De nombreux témoignages
font état d'une situation dégradée en Kabylie. On
signale un état d'anarchie rampante, une opinion fatiguée
ou exaspérée,
l'aggravation de l'insécurité. Qui profite de cette dérive?
Le pouvoir
central, ou les forces autonomistes?
- Je ne pense pas
qu'une telle dérive puisse profiter au pouvoir
central. Par contre, il n'est pas exclu que des irresponsables en son
sein
ne profitent de la situation, faisant feu de tout bois, dans le seul but
de
se maintenir au pouvoir. Compte tenu de la déliquescence des
institutions et de la prééminence des luttes de clan, cela
peut avoir de
graves conséquences. Quant à ce que vous appelez les forces
autonomistes, il faudrait d'abord savoir dans quelles mesures elles se
distinguent de ces conflits d'intérêt.
Les turbulences
kabyles ne se sont pas étendues à d'autres régions
du
pays. Faut-il les considérer comme circonscrites?
- Si vous faites
allusion à une ethnicisation des conflits, je vous
répondrai que, dans l'ensemble, le reste du pays n'est pas tombé
dans le
piège. Par contre, dans leurs dimensions sociale, politique, culturelle,
les revendications qui se sont exprimées en Kabylie sont présentes
dans
d'autres régions. Il n'y a pas vraiment d'exception Kabyle (sauf
peut-être
au plan linguistique) qui justifierait un statut à part pour la
région. Il y
a, ce qui est différent, une hégémonie kabyle sur
la question berbère, alors
que celle-ci se pose dans d'autres régions d'Algérie - ainsi
que dans
d'autres pays, comme le Maroc par exemple - même si c'est en des
termes
différents.
LE POUVOIR A L'EPREUVE
DE L'ENLISEMENT
La situation en
Algérie inspire des observations diverses. Certains notent
une certaine détente. Ils perçoivent des signes de redressement
économique, un renforcement de l'autorité du président
Bouteflika, bref un retour à l'ordre, au dépens des islamistes
dont ils annoncent le net affaiblissement. D'autres font le compte des
attentats et des massacres dans les zones dites sécurisées
pour fustiger l'échec de la politique de "concorde civile"
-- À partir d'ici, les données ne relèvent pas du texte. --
(* ===== verification/NvdParse.v ===== *)
(** * NvdParse: feeds/nvd.py (an item of the NVD answer), enrichment/cve.py, feeds/ai_context.py

    What is read of an item of the NVD feed: description, score, products, version ranges,
    weaknesses and references, the hints of a public exploit in a reference, the ATT&CK
    technique of a URL and the words that mark a CVE of AI software.  The answer is given
    by records of the fields read, [None] where a key is missing; [set_order] is the order
    in which Python iterates a set.  The regular expressions are written out. *)

From S2P Require Import Prelude PyStr PyNet Float64 CveRow Campaigns.
Open Scope string_scope.
Open Scope Z_scope.

(** ** enrichment/cve.py *)

Definition EXPLOIT_REFERENCE_TAGS : list string := ["exploit"; "exploit code"; "proof of concept"; "poc"].
Definition EXPLOIT_URL_HINTS : list string := ["exploit-db.com"; "exploitdb.com"; "packetstormsecurity.com"; "metasploit.com"; "0day.today"].
Definition _POC_HOSTS : list string := ["github.com"; "www.github.com"; "gitlab.com"; "www.gitlab.com"; "raw.githubusercontent.com"].

(** The texts two lists of separators make around or inside words. *)
Definition around (before : list string) (word : string) (after : list string) : list string := flat_map (fun a => map (fun b => a +:+ word +:+ b) after) before.

(** The alternatives of [POC_URL_RE], each at any place; the [$] also stands before a last newline. *)
Definition POC_WORDS : list string :=
  ["poc.zip"] ++ around (map (fun x => "proof" +:+ x) [""; "-"; "_"]) "of" (map (fun x => x +:+ "concept") [""; "-"; "_"]) ++
  around ["/"; "_"; "."; "-"] "poc" ["/"; "_"; "."; "-"] ++ [".poc."] ++ around ["-"; "_"] "poc" ["-"; "_"; "."].
Definition POC_URL_RE_search (s : string) : bool := existsb (fun w => str_in w s) POC_WORDS || endswith s "/poc" || endswith s ("/poc" +:+ String "010" "").

Definition _host_matches (host : option string) (expected : string) : bool :=
  match host with
  | Some h => nonempty h && (String.eqb (lower h) expected || endswith (lower h) ("." +:+ expected))
  | None => false
  end.

Definition url_looks_like_poc (u : string) : bool :=
  nonempty u &&
  let low := lower u in
  (existsb (fun hint => str_in hint low) EXPLOIT_URL_HINTS || POC_URL_RE_search low ||
   match urlparse u with
   | Ok p => existsb (_host_matches (hostname p)) _POC_HOSTS && (str_in "poc" low || str_in "exploit" low)
   | Raise _ => false
   end).

Definition has_public_poc_from_urls (urls : list string) : bool := existsb (fun u => nonempty u && url_looks_like_poc u) urls.

Record reference := mkReference { ref_url : option string; tags : list string }.
(** [ref.get("url", "")] *)
Definition url_of (r : reference) : string := match ref_url r with Some u => u | None => "" end.

Definition has_public_poc (references : list reference) : bool :=
  existsb (fun r => existsb (fun t => one_in EXPLOIT_REFERENCE_TAGS (lower t)) (tags r) || url_looks_like_poc (url_of r)) references.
du président. Comment expliquez-vous des analyses aussi divergentes?
- Que les analyses
divergent n'est pas un problème en soi, ce peut même être
l'indice d'une pluralité politique et idéologique. En ce
qui concerne
l'économie, les indicateurs récents ne donnent pas vraiment
l'impression
d'un redressement, tout au plus une certaine accalmie provoquée
surtout
par la bonne tenue du prix des hydrocarbures. Le véritable signal
de relance
serait une augmentation significative de la production industrielle ainsi
qu'une reprise des investissements. Or dans ce domaine, les choses
n'avancent pas, en grande partie parce que les réformes économiques
(en
particulier les privatisations et la réforme du secteur bancaire)
piétinent.
Ce qui est inquiétant, c'est la paralysie du pouvoir, qui ruine
toute
décision politique. Cela se traduit aussi par l'impasse dans laquelle
est la
recherche d'une solution durable au conflit. De ce point de vue, c'est
toute la classe
politique qui est affaiblie, et pas seulement les islamistes, ce qui n'est
d'ailleurs nullement contradictoire avec le regain de violence observé
depuis quelques temps. Notons que l'une des raisons qui font que la violence
perdure, l'impunité dont jouissent les criminels, n'a pas été
supprimée par la Concorde civile, au contraire.